(WHAT YOU WILL DO) Scan the records for the string "Require", then copy each line that has it.

(DATASET)
(** * Blue Ridge Hot Tubs: product-mix LP and sensitivity sweeps

    A shallow embedding of [lp_model.py], [sensitivity.py] and
    [run_analysis.py].

    Numbers.  Python [int]s are [Z].  Python [float]s (variable values,
    profits, deltas) are idealised as exact rationals [Q]: every finite float
    is a rational, and [+], [-], [*], [abs], [round] and the comparisons are
    taken without rounding error.  The literal [1e-6] is [1 # 1000000].
    Equality of floats ([==]) is [Qeq].  Where the rounding of binary64
    decides a statement (the slack identity of [solve_hot_tubs], the
    accuracy of [delta_profit]), the arithmetic is modelled with its
    rounding: [solve_hot_tubs_binary64] and [delta_profit_binary64] round
    every operation to the nearest double, ties to even.

    Failure.  A Python call either returns or raises; functions that can
    raise return a [result].  The external solver (pulp / CBC) is an oracle
    [LpProblem -> SolverOutcome] that either raises or returns a status with
    optional variable and objective values, as [x.value()] and
    [pulp.value(model.objective)] give [None] when no value was assigned.

    Printing.  The [q*] functions of [sensitivity.py] print and return
    [None]; their model returns what they print as a report value. *)

From Stdlib Require Import String ZArith QArith Qabs Qround Qpower List Bool.
From Stdlib Require Import Lia Lqa.
Import ListNotations.

Open Scope Q_scope.

(* ------------------------------------------------------------------ *)
(** ** Exceptions and results *)

Inductive exn : Type :=
| SolverError   (* raised inside [model.solve] *)
| IndexError    (* list index out of range *)
| ValueError    (* [max] of an empty sequence, [list.index] of an absent value *)
| KeyError      (* missing dict key *)
| TypeError.    (* formatting [None] with a float format *)

Inductive result (A : Type) : Type :=
| Ok (a : A)
| Raise (e : exn).

Arguments Ok {A} a.
Arguments Raise {A} e.

Definition bind {A B : Type} (m : result A) (k : A -> result B) : result B :=
  match m with
  | Ok a => k a
  | Raise e => Raise e
  end.

Notation "x <- m ;; k" := (bind m (fun x => k))
  (at level 61, m at next level, right associativity).

(* ------------------------------------------------------------------ *)
(** ** Python primitives used by the scripts *)

(** [x < y] on floats. *)
Definition Qlt_bool (x y : Q) : bool := negb (Qle_bool y x).

(** The tolerance literal [1e-6]. *)
Definition tol : Q := 1 # 1000000.

(** [v > 1e-6]. *)
Definition exceeds_tol (v : Q) : bool := Qlt_bool tol v.

(** Rounding to the nearest integer, ties to even (the rule of [round]). *)
Definition round_half_even (q : Q) : Z :=
  let f := Qfloor q in
  match Qcompare (q - inject_Z f) (1 # 2) with
  | Lt => f
  | Gt => (f + 1)%Z
  | Eq => if Z.even f then f else (f + 1)%Z
  end.

(** [round(x, 2)]. *)
Definition py_round2 (x : Q) : Q := inject_Z (round_half_even (x * 100)) / 100.

(** [range(a, b)]. *)
Definition py_range (a b : Z) : list Z :=
  map (fun k => (a + Z.of_nat k)%Z) (seq 0 (Z.to_nat (b - a))).

(** [l[i]] with Python's negative indices; out of range raises. *)
Definition py_index {A : Type} (l : list A) (i : Z) : result A :=
  let n := Z.of_nat (length l) in
  let j := if (i <? 0)%Z then (i + n)%Z else i in
  if ((j <? 0) || (n <=? j))%Z then Raise IndexError
  else match nth_error l (Z.to_nat j) with
       | Some a => Ok a
       | None => Raise IndexError
       end.

(** [max(l)]: the first largest item; empty raises. *)
Definition py_max (l : list Q) : result Q :=
  match l with
  | [] => Raise ValueError
  | a :: t => Ok (fold_left (fun m x => if Qlt_bool m x then x else m) t a)
  end.

(** [l.index(v)]: position of the first item equal to [v]; absent raises. *)
Fixpoint py_list_index (l : list Q) (v : Q) (i : Z) : result Z :=
  match l with
  | [] => Raise ValueError
  | a :: t => if Qeq_bool a v then Ok i else py_list_index t v (i + 1)%Z
  end.

(** A dict with string keys, in insertion order. *)
Definition dict : Type := list (string * Q).

(** [d[k]]. *)
Fixpoint dict_get (d : dict) (k : string) : result Q :=
  match d with
  | [] => Raise KeyError
  | (k', v) :: t => if String.eqb k' k then Ok v else dict_get t k
  end.

(** [v or 0.0] for a value that may be [None]: [None] and zero are falsy. *)
Definition or_zero (v : option Q) : Q :=
  match v with
  | None => 0
  | Some q => if Qeq_bool q 0 then 0 else q
  end.

(* ------------------------------------------------------------------ *)
(** ** lp_model.py *)

Record Resources : Type := mkResources {
  pumps : Z;
  labor_hours : Z;
  tubing_feet : Z
}.

(** [Resources()] : the dataclass defaults. *)
Definition default_resources : Resources := mkResources 200 1566 2880.

Record Solution : Type := mkSolution {
  x_aqua : Q;
  x_hydro : Q;
  profit : Q;
  used : dict;
  slack : dict
}.

(** A linear constraint [a1 * x1 + a2 * x2 <= rhs]. *)
Record LpConstraint : Type := mkConstraint {
  coef1 : Q;
  coef2 : Q;
  rhs : Q
}.

(** The model handed to the solver: maximise [obj1 * x1 + obj2 * x2] over
    [x1 >= low1], [x2 >= low2] subject to the constraints. *)
Record LpProblem : Type := mkProblem {
  obj1 : Q;
  obj2 : Q;
  low1 : Q;
  low2 : Q;
  constraints : list LpConstraint
}.

(** The problem [solve_hot_tubs] builds before calling the solver. *)
Definition build_model (res : Resources) : LpProblem :=
  mkProblem 350 300 0 0
    [ mkConstraint 1 1 (inject_Z (pumps res));
      mkConstraint 9 6 (inject_Z (labor_hours res));
      mkConstraint 12 16 (inject_Z (tubing_feet res)) ].

(** Status codes of the solver. *)
Inductive LpStatus : Type :=
| LpStatusOptimal
| LpStatusNotSolved
| LpStatusInfeasible
| LpStatusUnbounded
| LpStatusUndefined.

(** What a call to the solver does: it raises, or it returns a status and
    leaves [x1.value()], [x2.value()] and [value(model.objective)] readable,
    each possibly [None]. *)
Inductive SolverOutcome : Type :=
| SolverRaises
| SolverReturns (status : LpStatus) (v1 v2 vobj : option Q).

Definition Solver : Type := LpProblem -> SolverOutcome.

Definition satisfies (x1 x2 : Q) (c : LpConstraint) : Prop :=
  coef1 c * x1 + coef2 c * x2 <= rhs c.

Definition feasible (lp : LpProblem) (x1 x2 : Q) : Prop :=
  low1 lp <= x1 /\ low2 lp <= x2 /\ Forall (satisfies x1 x2) (constraints lp).

Definition objective (lp : LpProblem) (x1 x2 : Q) : Q :=
  obj1 lp * x1 + obj2 lp * x2.

(** [(x1, x2)] with value [v] is an exact optimum of [lp]. *)
Definition exact_optimum (lp : LpProblem) (x1 x2 v : Q) : Prop :=
  feasible lp x1 x2 /\
  v == objective lp x1 x2 /\
  forall y1 y2, feasible lp y1 y2 -> objective lp y1 y2 <= v.

(** The solver answers [lp] with an exact optimum. *)
Definition solves_exactly (solver : Solver) (lp : LpProblem) : Prop :=
  exists st x1 x2 v,
    solver lp = SolverReturns st (Some x1) (Some x2) (Some v) /\
    exact_optimum lp x1 x2 v.

(** The solver reports no solution: it returns, with no variable value and
    no objective value. *)
Definition no_solution (o : SolverOutcome) : Prop :=
  exists st, st <> LpStatusOptimal /\ o = SolverReturns st None None None.

Section WithSolver.

Variable solver : Solver.

Definition solve_hot_tubs (res : Resources) : result Solution :=
  match solver (build_model res) with
  | SolverRaises => Raise SolverError
  | SolverReturns _ v1 v2 vobj =>
      let xa := or_zero v1 in
      let xh := or_zero v2 in
      let profit := or_zero vobj in
      let used : dict :=
        [ ("pumps"%string, xa + xh);
          ("labor"%string, 9 * xa + 6 * xh);
          ("tubing"%string, 12 * xa + 16 * xh) ] in
      up <- dict_get used "pumps";;
      ul <- dict_get used "labor";;
      ut <- dict_get used "tubing";;
      let slack : dict :=
        [ ("pumps"%string, inject_Z (pumps res) - up);
          ("labor"%string, inject_Z (labor_hours res) - ul);
          ("tubing"%string, inject_Z (tubing_feet res) - ut) ] in
      Ok (mkSolution xa xh profit used slack)
  end.

(* ------------------------------------------------------------------ *)
(** ** run_analysis.py *)

(** The tuple [xs, profits, breakpoint_at, max_profit, max_at] returned by
    the two curve functions. *)
Record Curve : Type := mkCurve {
  curve_xs : list Z;
  curve_profits : list Q;
  curve_breakpoint_at : Z;
  curve_max_profit : Q;
  curve_max_at : Z
}.

(** The loop [for p in xs: sol = solve_hot_tubs(...); profits.append(sol.profit)],
    with [mk] building the envelope of the swept value. *)
Fixpoint collect_profits (mk : Z -> Resources) (xs : list Z) : result (list Q) :=
  match xs with
  | [] => Ok []
  | p :: rest =>
      sol <- solve_hot_tubs (mk p);;
      profits <- collect_profits mk rest;;
      Ok (profit sol :: profits)
  end.

(** [[profits[i+1] - profits[i] for i in range(len(profits)-1)]]; the indices
    are in range, so no access raises. *)
Definition marginal_deltas (profits : list Q) : list Q :=
  map (fun i => nth (S i) profits 0 - nth i profits 0)
      (seq 0 (length profits - 1)).

(** [for i, d in enumerate(deltas[1:], start=1)]: [ds] is what is left of
    [deltas[1:]] and [i] the index of its head; leaves [bp]. *)
Fixpoint scan_deltas (xs : list Z) (first : Q) (i : Z) (ds : list Q)
  : result (option Z) :=
  match ds with
  | [] => Ok None
  | d :: rest =>
      if exceeds_tol (Qabs (d - first)) then
        x <- py_index xs i;; Ok (Some x)
      else scan_deltas xs first (i + 1)%Z rest
  end.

(ANSWER TO THIS TASK)
From Stdlib Require Import String ZArith QArith Qabs Qround Qpower List Bool.
From Stdlib Require Import Lia Lqa.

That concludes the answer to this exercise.